53. 'Aboriginality' is an unacceptable alternative for 'Indigenous Status'.

54. The terms 'Aboriginal' and 'Torres Strait Islander' are used in the question wording because they are widely accepted throughout Australia and are not offensive to Indigenous people. These terms should not be replaced in the question with other terms such as 'Koori' or 'Murri' as terms relating to particular Aboriginal groups do not cover Torres Strait Islander people and many other Aboriginal groups. Indigenous people who do not identify with alternative terms may resent having the terms applied to them or may respond 'No' to the question. Although 'Koori', 'Murri' and other names of particular groups are unacceptable alternatives for 'Aboriginal' in a general sense and in the Indigenous Status question, they may be used to refer to a person or group of people who are known to identify themselves as 'Koori', 'Murri', etc.

55. 'ATSI', ATSIs 'ATSI people', 'Aboriginal and TSI' or 'A&TSI' 'Islanders', 'TSIs', 'TIs' are all unacceptable terms.

56. 'ATSIC people' or 'ATSICs' are also incorrect. ATSIC, the Aboriginal and Torres Strait Islander Commission, is an organisation.

57. When referring to events or circumstances affecting Indigenous people, phrases such as 'Deaths of Indigenous people' are to be preferred over 'Indigenous deaths'.
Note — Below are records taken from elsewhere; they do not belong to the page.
(** The whitelisted functions; a wrong number of arguments is a failed call. *)
Definition FUNCTIONS (name : string) : option (list val -> outcome val) :=
  let failed : outcome val := error "assertion function failed" in
  let unary (f : val -> outcome val) l := match l with [a] => f a | _ => failed end in
  let binary (f : val -> val -> outcome val) l := match l with [a; b] => f a b | _ => failed end in
  if String.eqb name "contains" then
    Some (binary (fun h n => match py_in n h with Some b => Ret (VBool b) | None => error "contains() unsupported operand" end))
  else if String.eqb name "len" then
    Some (unary (fun v => match v with
                          | VStr s => Ret (VInt (PyText.characters s))
                          | VList l => Ret (VInt (Z.of_nat (length l)))
                          | VDict d => Ret (VInt (Z.of_nat (length d)))
                          | _ => failed
                          end))
  else if String.eqb name "matches" then Some (binary matches)
  else if String.eqb name "starts_with" then Some (binary (fun t p => Ret (VBool (PyStr.startswith (py_str t) (py_str p)))))
  else if String.eqb name "ends_with" then Some (binary (fun t p => Ret (VBool (PyStr.endswith (py_str t) (py_str p)))))
  else if String.eqb name "equals" then Some (binary (fun a b => Ret (VBool (py_eq a b))))
  else if String.eqb name "lower" then Some (unary (fun t => Ret (VStr (PyStr.lower (py_str t)))))
  else if String.eqb name "upper" then Some (unary (fun t => Ret (VStr (PyStr.upper (py_str t)))))
  else None.

Definition COMPARE_OPS (o : cmpop) : option (val -> val -> option bool) :=
  match o with
  | CEq => Some (fun a b => Some (py_eq a b))
  | CNotEq => Some (fun a b => Some (negb (py_eq a b)))
  | CLt => Some (py_order (fun c => match c with Lt => true | _ => false end))
  | CLtE => Some (py_order (fun c => match c with Gt => false | _ => true end))
  | CGt => Some (py_order (fun c => match c with Gt => true | _ => false end))
  | CGtE => Some (py_order (fun c => match c with Lt => false | _ => true end))
  | CIn => Some py_in
  | CNotIn => Some (fun a b => negb <$> py_in a b)
  | CIs | CIsNot => None
  end.
Definition op_name (o : cmpop) : string :=
  match o with
  | CEq => "Eq" | CNotEq => "NotEq" | CLt => "Lt" | CLtE => "LtE" | CGt => "Gt" | CGtE => "GtE" | CIn => "In"
  | CNotIn => "NotIn" | CIs => "Is" | CIsNot => "IsNot"
  end.

Section eval.
Context (ctx : gmap string val).

Fixpoint eval (node : expr) : outcome val :=
  match node with
  | EConstant v => Ret v
  | EList elts =>
      VList <$> (fix go l := match l with [] => Ret [] | e :: l => v ← eval e; vs ← go l; Ret (v :: vs) end) elts
  | EName name => unwrap (ctx !! name) (ExpressionError ("unknown name in expression: " +:+ PyStr.repr name))
  | EAnd values =>
      (fix go result l {struct l} := match l with
                          | [] => Ret result
                          | e :: l => v ← eval e; if truthy v then go v l else Ret v
                          end) (VBool true) values
  | EOr values =>
      (fix go result l {struct l} := match l with
                          | [] => Ret result
                          | e :: l => v ← eval e; if truthy v then Ret v else go v l
                          end) (VBool false) values
  | ENot e => v ← eval e; Ret (VBool (negb (truthy v)))
  | EUSub e => v ← eval e; py_neg v
  | EUnaryOther _ => error "disallowed unary operator"
  | ECompare first rest =>
      v ← eval first;
      (fix go v l {struct l} := match l with
                     | [] => Ret (VBool true)
                     | (op, e) :: l =>
                         match COMPARE_OPS op with
                         | None => error ("disallowed comparison: " +:+ op_name op)
                         | Some f =>
                             right ← eval e;
                             match f v right with
                             | None => error "invalid comparison"
                             | Some false => Ret (VBool false)
                             | Some true => go right l
                             end
                         end
                     end) v rest
  | ECall func args has_keywords =>
      if has_keywords : bool then error "keyword arguments are not allowed in assertions"
      else match func with
           | inr _ => error "only direct whitelisted function calls are allowed"
           | inl name =>
               match FUNCTIONS name with
               | None => error ("function not allowed in assertions: " +:+ PyStr.repr name)
               | Some f =>
                   vs ← (fix go l := match l with [] => Ret [] | e :: l => v ← eval e; vs ← go l; Ret (v :: vs) end) args;
                   f vs
               end
           end
  | EOther t => error ("disallowed expression construct: " +:+ t)
  end.

End eval.

(** [ast.parse]; [None] is a syntax error. *)
Context (parse : string -> option expr).

Definition evaluate_expression (expression : string) (ctx : gmap string val) : outcome val :=
  match parse expression with
  | None => error "invalid expression syntax"
  | Some tree => eval ctx tree
  end.

(** *** Errors *)
Fixpoint has_minus (e : expr) : bool :=
  match e with
  | EUSub _ => true
  | EList l | EAnd l | EOr l | ECall _ l _ => existsb has_minus l
  | ENot e => has_minus e
  | ECompare e l => has_minus e || existsb (fun p => has_minus p.2) l
  | _ => false
  end.

Definition is_minus_error (x : exn) : Prop := x = TypeError "bad operand type for unary -".
Definition contained (minus : bool) (x : exn) : Prop := (exists m, x = ExpressionError m) \/ (minus = true /\ is_minus_error x).

Lemma contained_error minus m : contained minus (ExpressionError m).
Proof. left. by exists m. Qed.
Lemma contained_mono a b x : (a = true -> b = true) -> contained a x -> contained b x.
Proof. intros H [?|[? ?]]; [by left|right; auto]. Qed.

Lemma FUNCTIONS_errors name f vs x : FUNCTIONS name = Some f -> f vs = Raise x -> exists m, x = ExpressionError m.
Proof.
  unfold FUNCTIONS, matches, error. intros H Hx.
  repeat match type of H with (if ?b then _ else _) = _ => destruct b end; try discriminate H; injection H as <-;
    repeat (break_match; try discriminate Hx); injection Hx as <-; by eexists.
Qed.

(** What a loop over sub-expressions raises, one of them raised. *)
Lemma mapped_errors (P : expr -> Prop) ctx l x :
  Forall (fun e => forall x, eval ctx e = Raise x -> contained (has_minus e) x) l ->
  (fix go l := match l with [] => Ret [] | e :: l => v ← eval ctx e; vs ← go l; Ret (v :: vs) end) l = Raise x ->
  contained (existsb has_minus l) x.
Proof.
  induction 1 as [|e l He _ IH]; [done|]. intros H. apply bind_Raise in H as [H|(v & _ & H)].
  - eapply contained_mono; [|by apply He]. cbn. by intros ->.
  - apply bind_Raise in H as [H|(vs & _ & H)]; [|discriminate]. eapply contained_mono; [|by apply IH]. cbn. intros ->. by rewrite orb_true_r.
Qed.

(** Evaluation of an assertion raises nothing but [ExpressionError], except
    where it negates a value that is not a number. *)
Theorem evaluation_is_contained expression ctx x :
  evaluate_expression expression ctx = Raise x ->
  contained (match parse expression with Some e => has_minus e | None => false end) x.
Proof.
  unfold evaluate_expression. destruct (parse expression) as [e|]; [|intros [= <-]; apply contained_error].
  revert x. induction e as [v|l IH|n|l IH|l IH|e IH|e IH|e|e l IHe IHl|f l k IH|t] using expr_ind; intros x; cbn [eval has_minus].
  - discriminate.
  - destruct (_ l) as [vs|y] eqn:E; [discriminate|]. intros [= <-]. by apply (mapped_errors (fun _ => True) ctx).
  - destruct (ctx !! n); [discriminate|]. intros [= <-]. apply contained_error.
  - generalize (VBool true). induction IH as [|e l He _ IHl]; intros r H; [discriminate|].
    apply bind_Raise in H as [H|(v & _ & H)]; [eapply contained_mono; [|by apply He]; cbn; by intros ->|].
    destruct (Value.truthy v); [|discriminate]. eapply contained_mono; [|by eapply IHl]. cbn. intros ->. by rewrite orb_true_r.
  - generalize (VBool false). induction IH as [|e l He _ IHl]; intros r H; [discriminate|].
    apply bind_Raise in H as [H|(v & _ & H)]; [eapply contained_mono; [|by apply He]; cbn; by intros ->|].
    destruct (Value.truthy v); [discriminate|]. eapply contained_mono; [|by eapply IHl]. cbn. intros ->. by rewrite orb_true_r.
  - intros [H|(v & _ & H)]%bind_Raise; [by apply IH|discriminate].
  - intros [H|(v & _ & H)]%bind_Raise; [eapply contained_mono; [|by apply IH]; done|].
    right. split; [done|]. destruct v; try discriminate H; by injection H as <-.
  - intros [= <-]. apply contained_error.
  - intros [H|(v & _ & H)]%bind_Raise; [eapply contained_mono; [|by apply IHe]; by intros ->|].
    apply (contained_mono (existsb (fun p => has_minus p.2) l)); [intros ->; apply orb_true_r|].
    revert v H. induction IHl as [|[op e'] l He _ IHl]; intros v H; [discriminate|].
    destruct (COMPARE_OPS op) as [f|]; [|injection H as <-; apply contained_error].
    apply bind_Raise in H as [H|(w & _ & H)]; [eapply contained_mono; [|by apply He]; cbn; by intros ->|].
    destruct (f v w) as [[]|]; [|discriminate|injection H as <-; apply contained_error].
    eapply contained_mono; [|by apply (IHl w)]. cbn. intros ->. by rewrite orb_true_r.
  - destruct k; [intros [= <-]; apply contained_error|]. destruct f as [name|e]; [|intros [= <-]; apply contained_error].
    destruct (FUNCTIONS name) as [f|] eqn:Ef; [|intros [= <-]; apply contained_error].
    intros [H|(vs & _ & H)]%bind_Raise; [by apply (mapped_errors (fun _ => True) ctx)|].
    left. by apply (FUNCTIONS_errors name f vs).
  - intros [= <-]. apply contained_error.
Qed.

End evaluator.
End Evaluator.

(** ** [interpreter.py] *)
Record InterpreterResult : Type := mkInterpreterResult {
  passed : bool;
  assertion_results : dict bool;
  context : gmap string val
}.

Module Interpreter.

Definition FOREACH_LIMIT_CAP : Z := 100.
Definition RETRY_LIMIT_CAP : Z := 10.
Definition WAIT_SECONDS_CAP : Z := 300.
Definition CONTROL_VERBS : list string := ["foreach"; "retry"; "wait"; "condition"].

(** A request: method and URL. *)
Definition Request : Type := string * string.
58. 'Aboriginal' should not be used to include Torres Strait Islander people, in particular the following should be avoided '... Aboriginal and Torres Strait Islander, referred to subsequently as Aboriginal,...'.

59. Persons and groups of persons should not be described as 'ethnic': this is both inaccurate and offensive.


60. Australian Standard Classification of Cultural and Ethnic Groups (ASCCEG), 1249.0.